*Data supplied:*
(** Without [start_over] the rows are gone, and nothing else changes. *)
Lemma fetch_result_content_rows content :
  getitem content "status" = Ok (VStr "ok") →
  (∀ p, fetch_result_content str_value content false = Ok p →
        ∃ q, p = Some q ∧ rp_data q = VList [])
  ∧ fetch_result_content str_value content false
    = emptied (fetch_result_content str_value content true)
  ∧ (∀ data, getitem content "data" = Ok data → shaped data →
             ∃ q, fetch_result_content str_value content false = Ok (Some q)
                  ∧ rp_data q = VList []).
Proof.
  intros Hok. rewrite !(fetch_result_content_ok _ _ Hok). split_and!.
  - intros p Hp.
    apply bind_Ok in Hp as (data & _ & Hp).
    apply bind_Ok in Hp as ([[[rows images] meta] type] & _ & [= <-]). eauto.
  - destruct (getitem content "data") as [data|e]; [|done]. simpl.
    by destruct (read_data data) as [[[[rows images] meta] type]|e].
  - intros data -> [[[[rows images] meta] type] Hx]%read_data_shaped. simpl.
    rewrite Hx. simpl. eauto.
Qed.
End Normalize.

(** ** The claims, with runs against the scripted service *)

Section Claims.
Import Py SparkApi Runs.



Lemma create_session_returns_healthy_witness :
  ∃ info w' evs st,
    create_session Mock.alice "pyspark" None (Mock.world Mock.starting_twice ∅)
    = (Ok info, w')
    ∧ trace w' = evs ++ []
    ∧ last_observed (si_id info) evs = Some (Ok st)
    ∧ is_unhealthy (ls_state st) = false.
Proof.
  eassert (create_session Mock.alice "pyspark" None (Mock.world Mock.starting_twice ∅)
           = (Ok _, _)) as Hrun by (vm_compute; reflexivity).
  destruct (create_session_returns_healthy _ _ _ _ _ _ Hrun)
    as (evs & st & Htr & Hlast & Hst & _).
  eexists _, _, evs, st. split; [exact Hrun|]. split_and!; assumption.
Defined.
Definition generate_report (p : predictor) : string :=
  join (String "010" "") (report_lines p).
End Predictor.

(** ** Concrete instances, for running the model *)

(** A generator that never shuffles: the identity permutation and the first
    [k] candidates. *)
Definition fixed_rng : RandomState :=
  {| rng := unit;
     seed_rng := fun _ => tt;
     rng_permutation := fun g l => (g, l);
     rng_choice := fun g l k => (g, firstn k l) |}.

(** Two kinds of estimator: one that always answers the same label once
    fitted, one whose [fit] raises. *)
Inductive toy_model : Type :=
| Constant (answer : Z) (fitted : bool)
| Broken.

Definition toy_fit (m : toy_model) (X : features) (y : labels)
  : toy_model * option exn :=
  match m with
  | Constant a _ => (Constant a true, None)
  | Broken => (Broken, Some (ValueError "malformed hyperparameter"))
  end.

Definition toy_predict (m : toy_model) (X : features) : result labels :=
  match m with
  | Constant a true => Ok (map (fun _ => a) X)
  | _ => Raise (PyExn "NotFittedError" "This estimator is not fitted yet")
  end.

Definition toy_pickle (m : toy_model) : string :=
  match m with
  | Constant a true => "fitted:" +:+ decimal a
  | Constant a false => "fresh:" +:+ decimal a
  | Broken => "broken"
  end.

Definition toy_estimator : Estimator :=
  {| model := toy_model;
     fit := toy_fit;
     predict := toy_predict;
     cross_val_score := fun _ _ _ cv => Ok (repeat (Fin (1 # 2)) cv);
     ndarray_std := fun _ => Fin 0;
     pickle := toy_pickle;
     RandomForestClassifier := fun _ _ => Constant 0 false;
     SVC := fun _ _ => Constant 1 false;
     MLPClassifier := fun _ _ => Constant 1 false;
     GradientBoostingClassifier := fun _ => Constant 0 false |}.

(** Ten samples, six of class 0 and four of class 1. *)
Definition ten_labels : labels := [0; 0; 0; 1; 1; 0; 1; 0; 1; 0]%Z.
Definition ten_rows : features := map (fun l => [inject_Z l]) ten_labels.

(** ** Programs over a predictor *)

(** What surrounds the object: numpy's process-wide generator, the disk, and
    how many nested calls the interpreter's recursion limit leaves to
    [os.makedirs] (about [sys.getrecursionlimit()], 1000 unless changed, less
    the depth of the caller). *)
Record world {R : RandomState} : Type := mk_world {
  np_random : rng;
  disk : filesystem;
  recursion_room : nat
}.

(** A call of one of the four methods.  Only [train_models] assigns to
    attributes of [self]; [save_models] writes to the disk; the two others
    only compute their result. *)
Inductive call : Type :=
| TrainModels (X : features) (y : labels)
| GetBestModel
| SaveModels (output_dir : string)
| GenerateReport.

Section Programs.
Context {E : Estimator} {R : RandomState}.

Definition step (c : call) (wp : world * predictor) : world * predictor :=
  let '(w, p) := wp in
  match c with
  | TrainModels X y =>
      let '(g, (p', _)) := train_models (np_random w) p X y in
      ({| np_random := g; disk := disk w; recursion_room := recursion_room w |}, p')
  | GetBestModel => let _ := get_best_model p in (w, p)
  | SaveModels output_dir =>
      let '(fs, _) := save_models (recursion_room w) (disk w) p output_dir in
      ({| np_random := np_random w; disk := fs; recursion_room := recursion_room w |}, p)
  | GenerateReport => let _ := generate_report p in (w, p)
  end.

(** A sequence of calls, each one started whether or not the previous one
    raised (the caller may catch the exception and go on). *)
Definition run (calls : list call) (wp : world * predictor) : world * predictor :=
  fold_left (fun acc c => step c acc) calls wp.
End Programs.

(** Three registered toy estimators; the fit of the second one raises. *)
Definition toy_heap (r : ref) : toy_model :=
  match r with
  | 0 => Constant 0 false
  | 1 => Broken
  | _ => Constant 1 false
  end.

Definition toy_registry : dict ref := [("first", 0); ("faulty", 1); ("last", 2)].

Definition toy_predictor : @predictor toy_estimator :=
  @new_predictor toy_estimator toy_heap toy_registry.
(** C9. On an instance built by [Press.__init__] or [AOU.__init__],
    [Press.initialize] raises [AttributeError] whatever [self.get]
    answers: [deid_ruls] is not among the attributes either constructor
    assigns (and [None], the answer of [Press.get], has no [columns]). *)
Theorem initialize_never_returns (m : Press.methods) (args : dict)
    (rules_file table_file credentials : result value) (self : Press.t) :
  Press.__init__ args rules_file table_file = Ok self \/
  AOU.__init__ args rules_file table_file credentials = Ok self ->
  Press.initialize m self = Raise AttributeError.
Proof.
  intros [H|H]; apply initialize_raises.
  - eapply Press_init_only_assigned. exact H.
  - eapply AOU_init_only_assigned. exact H.
Qed.

Lemma initialize_never_returns_witness :
  exists self,
    Press.__init__ [("rules", PStr "rules.json"); ("table", PStr "config/person.json");
                    ("idataset", PStr "raw")]
                   (Ok (PList [PDict [("_id", PStr "generalize")]]))
                   (Raise IOError) = Ok self /\
    Press.initialize (AOU.methods ["person_id"; "birth_date"] (fun s => Ok s)) self
    = Raise AttributeError.
Proof.
  eexists. split.
  - reflexivity.
  - apply (initialize_never_returns _
             [("rules", PStr "rules.json"); ("table", PStr "config/person.json");
              ("idataset", PStr "raw")]
             (Ok (PList [PDict [("_id", PStr "generalize")]]))
             (Raise IOError) (Ok PNone)).
    left. reflexivity.
Defined.

(** ** Strings: one-character patterns *)

Lemma prefix_empty (s : string) : prefix EmptyString s = true.
Proof. destruct s; reflexivity. Qed.

Lemma prefix_char (c a : ascii) (s : string) :
  prefix (String c EmptyString) (String a s) = if ascii_dec c a then true else false.
Proof.
  simpl. destruct (ascii_dec c a); [apply prefix_empty | reflexivity].
Qed.

Lemma str_in_char_cons (c a : ascii) (s : string) :
  str_in (String c EmptyString) (String a s) = false ->
  c <> a /\ str_in (String c EmptyString) s = false.
Proof.
  cbn [str_in]. rewrite prefix_char.
  destruct (ascii_dec c a) as [->|Hne]; simpl; intros H.
  - discriminate H.
  - split; [exact Hne | exact H].
Qed.

Lemma replace_char_app (c : ascii) (new s1 s2 : string) :
  str_in (String c EmptyString) s1 = false ->
  replace_from (String c EmptyString) new 0 (s1 ++ s2) =
  s1 ++ replace_from (String c EmptyString) new 0 s2.
Proof.
  induction s1 as [|a s1 IH]; intros H.
  - reflexivity.
  - apply str_in_char_cons in H. destruct H as [Hne H].
    change (String a s1 ++ s2) with (String a (s1 ++ s2)).
    cbn [replace_from]. rewrite prefix_char.
    destruct (ascii_dec c a); [contradiction |].
    rewrite IH by exact H. reflexivity.
Qed.

Lemma append_empty_r (s : string) : s ++ EmptyString = s.
Proof. induction s as [|a s IH]; simpl; [reflexivity | rewrite IH; reflexivity]. Qed.

Lemma replace_char_absent (c : ascii) (new s : string) :
  str_in (String c EmptyString) s = false ->
  replace_from (String c EmptyString) new 0 s = s.
Proof.
  intros H. rewrite <- (append_empty_r s) at 1.
  rewrite replace_char_app by exact H. simpl. apply append_empty_r.
Qed.

Lemma split_char_absent (c : ascii) (s : string) :
  str_in (String c EmptyString) s = false ->
  split_from (String c EmptyString) 0 s = [s].
Proof.
  induction s as [|a s IH]; intros H.
  - reflexivity.
  - apply str_in_char_cons in H. destruct H as [Hne H].
    cbn [split_from]. rewrite prefix_char.
    destruct (ascii_dec c a); [contradiction |].
    rewrite IH by exact H. reflexivity.
Qed.

Lemma split_char_app (c : ascii) (s1 s2 : string) :
  str_in (String c EmptyString) s1 = false ->
  split_from (String c EmptyString) 0 (s1 ++ String c s2) =
  s1 :: split_from (String c EmptyString) 0 s2.
Proof.
  induction s1 as [|a s1 IH]; intros H.
  - cbn [append split_from]. rewrite prefix_char.
    destruct (ascii_dec c c); [reflexivity | contradiction].
  - apply str_in_char_cons in H. destruct H as [Hne H].
    change (String a s1 ++ String c s2) with (String a (s1 ++ String c s2)).
    cbn [split_from]. rewrite prefix_char.
    destruct (ascii_dec c a); [contradiction |].
    rewrite IH by exact H. reflexivity.
Qed.

(** A citation ["@id.key"] splits into its two names. *)
Lemma split_citation_form (id key : string) :
  str_in "@" id = false -> str_in "." id = false ->
  str_in "@" key = false -> str_in "." key = false ->
  Parse.split_citation (PStr ("@" ++ id ++ "." ++ key)) = Ok (Some id, Some key).
Proof.
  intros Hid1 Hid2 Hkey1 Hkey2. unfold Parse.split_citation. simpl.
  rewrite prefix_empty.
  rewrite replace_char_app by exact Hid1.
  change ("." ++ key) with (String "." key).
  cbn [replace_from]. rewrite prefix_char.
  destruct (ascii_dec "@" ".") as [Heq|_]; [discriminate Heq |].
  rewrite replace_char_absent by exact Hkey1.
  rewrite (split_char_app "." id key) by exact Hid2.
  rewrite split_char_absent by exact Hkey2.
  reflexivity.
Qed.

(** ** Reference resolution *)

Lemma lookup_copy_keys (row : dict) (ks : list string) (p : dict) (k : string) :
  lookup (fold_left (fun p key => set p key (get p key (get row key (PStr "")))) ks p) k =
  match lookup p k with
  | Some v => Some v
  | None => if existsb (String.eqb k) ks then Some (get row k (PStr "")) else None
  end.
Proof.
  revert p. induction ks as [|k0 ks IH]; intros p; simpl.
  - destruct (lookup p k); reflexivity.
  - rewrite IH. destruct (String.eqb_spec k k0) as [->|Hne].
    + rewrite lookup_set_same. unfold get at 1.
      destruct (lookup p k0); reflexivity.
    + rewrite lookup_set_other by exact Hne. simpl. reflexivity.
Qed.

Lemma existsb_keys (row : dict) (k : string) :
  existsb (String.eqb k) (keys row) = has_key row k.
Proof.
  unfold has_key. induction row as [|[k0 v0] row IH]; simpl.
  - reflexivity.
  - destruct (String.eqb k k0); simpl; [reflexivity | exact IH].
Qed.

(** After [copy_row], a key the record already had keeps its value, and
    every other key has the value of the row. *)
Lemma lookup_copy_row (row p : dict) (k : string) :
  lookup (Parse.copy_row row p) k =
  match lookup p k with
  | Some v => Some v
  | None => lookup row k
  end.
Proof.
  unfold Parse.copy_row. rewrite lookup_copy_keys, existsb_keys.
  unfold has_key, get. destruct (lookup p k); [reflexivity |].
  destruct (lookup row k); reflexivity.
Qed.

(** C5, as the code has it.  A citation ["@id.key"] whose rule is in the
    cache resolves to a record whose [rules] is the cached definition,
    whole, and whose [label] is ["id.key"]; neither is overwritten by the
    row's own [rules] or [label], and every other key, also one the
    definition has too, has the value the row gives it. *)
Theorem init_seeds_cached_definition (rule_id id key : string) (row cache defs : dict)
    (def : value) :
  id <> "" -> key <> "" ->
  str_in "@" id = false -> str_in "." id = false ->
  str_in "@" key = false -> str_in "." key = false ->
  lookup row "rules" = Some (PStr ("@" ++ id ++ "." ++ key)) ->
  lookup cache id = Some (PDict defs) ->
  lookup defs key = Some def ->
  exists p,
    Parse.init rule_id (PDict row) cache = Ok p /\
    lookup p "rules" = Some def /\
    lookup p "label" = Some (PStr (id ++ "." ++ key)) /\
    forall k, k <> "rules" -> k <> "label" -> lookup p k = lookup row k.
Proof.
  intros Hid Hkey Hid1 Hid2 Hkey1 Hkey2 Hrules Hcache Hdefs.
  unfold Parse.init. cbn [dot_get]. unfold get at 1. rewrite Hrules.
  cbn [bind]. rewrite split_citation_form by assumption. cbn [bind catch].
  unfold Parse.make_label, Parse.cached. cbn [Parse.nonempty].
  apply String.eqb_neq in Hid, Hkey. rewrite Hid, Hkey. cbn [negb andb bind].
  unfold has_key, getitem. rewrite Hcache. cbn [bind contains subscript].
  unfold has_key, getitem. rewrite Hdefs. cbn [bind expect_dict].
  eexists. split; [reflexivity |].
  repeat split.
  - rewrite lookup_copy_row. reflexivity.
  - rewrite lookup_copy_row. reflexivity.
  - intros k Hk1 Hk2. rewrite lookup_copy_row.
    apply String.eqb_neq in Hk1, Hk2. simpl. rewrite Hk1, Hk2. reflexivity.
Qed.

Lemma init_seeds_cached_definition_witness :
  exists p,
    Parse.init "generalize"
      (PDict [("rules", PStr "@generalize.race"); ("fields", PList [PStr "race"])])
      [("generalize",
        PDict [("race", PDict [("values", PList [PStr "W"; PStr "B"]);
                               ("qualifier", PStr "IN");
                               ("into", PStr "OTHER")])])] = Ok p /\
    lookup p "rules" = Some (PDict [("values", PList [PStr "W"; PStr "B"]);
                                    ("qualifier", PStr "IN");
                                    ("into", PStr "OTHER")]) /\
    lookup p "label" = Some (PStr "generalize.race") /\
    forall k, k <> "rules" -> k <> "label" ->
      lookup p k = lookup [("rules", PStr "@generalize.race");
                           ("fields", PList [PStr "race"])] k.
Proof.
  apply (init_seeds_cached_definition "generalize" "generalize" "race"
           [("rules", PStr "@generalize.race"); ("fields", PList [PStr "race"])]
           [("generalize",
             PDict [("race", PDict [("values", PList [PStr "W"; PStr "B"]);
                                    ("qualifier", PStr "IN");
                                    ("into", PStr "OTHER")])])]
           [("race", PDict [("values", PList [PStr "W"; PStr "B"]);
                            ("qualifier", PStr "IN");
                            ("into", PStr "OTHER")])]);
    first [ discriminate | reflexivity ].
Defined.

(** C5, as the specification words it, fails.  On its own example the
    record holds the definition under [rules], beside the label and the
    fields of the row: the fields of the definition are not keys of the
    record, and the record is not the definition.  And a row that has an
    [into] of its own keeps it in the record, where [generalize] reads
    it before the [into] of the cached condition. *)
Lemma init_seeds_cached_definition_counterexample :
  let def := PDict [("values", PList [PStr "W"; PStr "B"]);
                    ("qualifier", PStr "IN"); ("into", PStr "OTHER")] in
  Parse.init "generalize"
    (PDict [("rules", PStr "@generalize.race"); ("fields", PList [PStr "race"])])
    [("generalize", PDict [("race", def)])]
  = Ok [("label", PStr "generalize.race"); ("rules", def);
        ("fields", PList [PStr "race"])] /\
  Parse.init "generalize"
    (PDict [("rules", PStr "@generalize.race"); ("fields", PList [PStr "race"]);
            ("into", PStr "X")])
    [("generalize", PDict [("race", PList [def])])]
  = Ok [("label", PStr "generalize.race"); ("rules", PList [def]);
        ("fields", PList [PStr "race"]); ("into", PStr "X")] /\
  Deid.generalize Deid.__init__
    [("label", PStr "generalize.race"); ("rules", PList [def]);
     ("fields", PList [PStr "race"]); ("into", PStr "X")]
  = Ok [PDict [("name", PStr "race");
               ("apply",
                PStr "CASE WHEN  race IN ('W','B') THEN 'X' ELSE race END AS race");
               ("label", PStr "generalize.race")]].
Proof. repeat split; reflexivity. Qed.

(** ** The SELECT list *)

Lemma for_each_app {A S : Type} (l1 l2 : list A) (body : A -> S -> result S) (s : S) :
  for_each (l1 ++ l2)%list body s = bind (for_each l1 body s) (for_each l2 body).
Proof.
  revert s. induction l1 as [|x l1 IH]; intros s; cbn [app for_each bind].
  - reflexivity.
  - destruct (body x s) as [s1|e]; cbn [bind]; [apply IH | reflexivity].
Qed.

Lemma for_each_ext {A S : Type} (l : list A) (body body' : A -> S -> result S) (s : S) :
  (forall x s, body x s = body' x s) ->
  for_each l body s = for_each l body' s.
Proof.
  intros H. revert s. induction l as [|x l IH]; intros s; cbn [for_each].
  - reflexivity.
  - rewrite H. destruct (body' x s); cbn [bind]; [apply IH | reflexivity].
Qed.

Lemma for_each_inv {A S : Type} (P : S -> Prop) (l : list A)
    (body : A -> S -> result S) (s : S) :
  P s ->
  (forall x s, In x l -> P s -> exists s', body x s = Ok s' /\ P s') ->
  exists s', for_each l body s = Ok s' /\ P s'.
Proof.
  revert s. induction l as [|x l IH]; intros s Hs Hbody; simpl.
  - exists s. split; [reflexivity | exact Hs].
  - destruct (Hbody x s (or_introl eq_refl) Hs) as (s1 & E1 & Hs1).
    rewrite E1. simpl. apply IH; [exact Hs1 |].
    intros y t Hy Ht. apply Hbody; [right; exact Hy | exact Ht].
Qed.

Lemma mem_index_of (x : value) (l : list value) :
  mem x l = true -> exists i, index_of l x = Some i.
Proof.
  unfold mem. induction l as [|y l IH]; simpl; intros H.
  - discriminate H.
  - destruct (eqb y x); simpl in H.
    + exists 0. reflexivity.
    + destruct (IH H) as (i & ->). exists (S i). reflexivity.
Qed.

Lemma index_of_nth (x : value) (l : list value) (i : nat) :
  index_of l x = Some i ->
  exists y, nth_error l i = Some y /\ eqb y x = true.
Proof.
  revert i. induction l as [|y l IH]; simpl; intros i H.
  - discriminate H.
  - destruct (eqb y x) eqn:E.
    + injection H as <-. exists y. split; [reflexivity | exact E].
    + destruct (index_of l x) as [j|]; [|discriminate H].
      injection H as <-. apply (IH j). reflexivity.
Qed.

*Assignment:*
Using the data above, print exactly the lines from the line that contains "Lemma lookup_copy_keys (row" through the line that contains "Lemma existsb_keys (row", with both included.

*Response to this exercise:*
Lemma lookup_copy_keys (row : dict) (ks : list string) (p : dict) (k : string) :
  lookup (fold_left (fun p key => set p key (get p key (get row key (PStr "")))) ks p) k =
  match lookup p k with
  | Some v => Some v
  | None => if existsb (String.eqb k) ks then Some (get row k (PStr "")) else None
  end.
Proof.
  revert p. induction ks as [|k0 ks IH]; intros p; simpl.
  - destruct (lookup p k); reflexivity.
  - rewrite IH. destruct (String.eqb_spec k k0) as [->|Hne].
    + rewrite lookup_set_same. unfold get at 1.
      destruct (lookup p k0); reflexivity.
    + rewrite lookup_set_other by exact Hne. simpl. reflexivity.
Qed.

Lemma existsb_keys (row : dict) (k : string) :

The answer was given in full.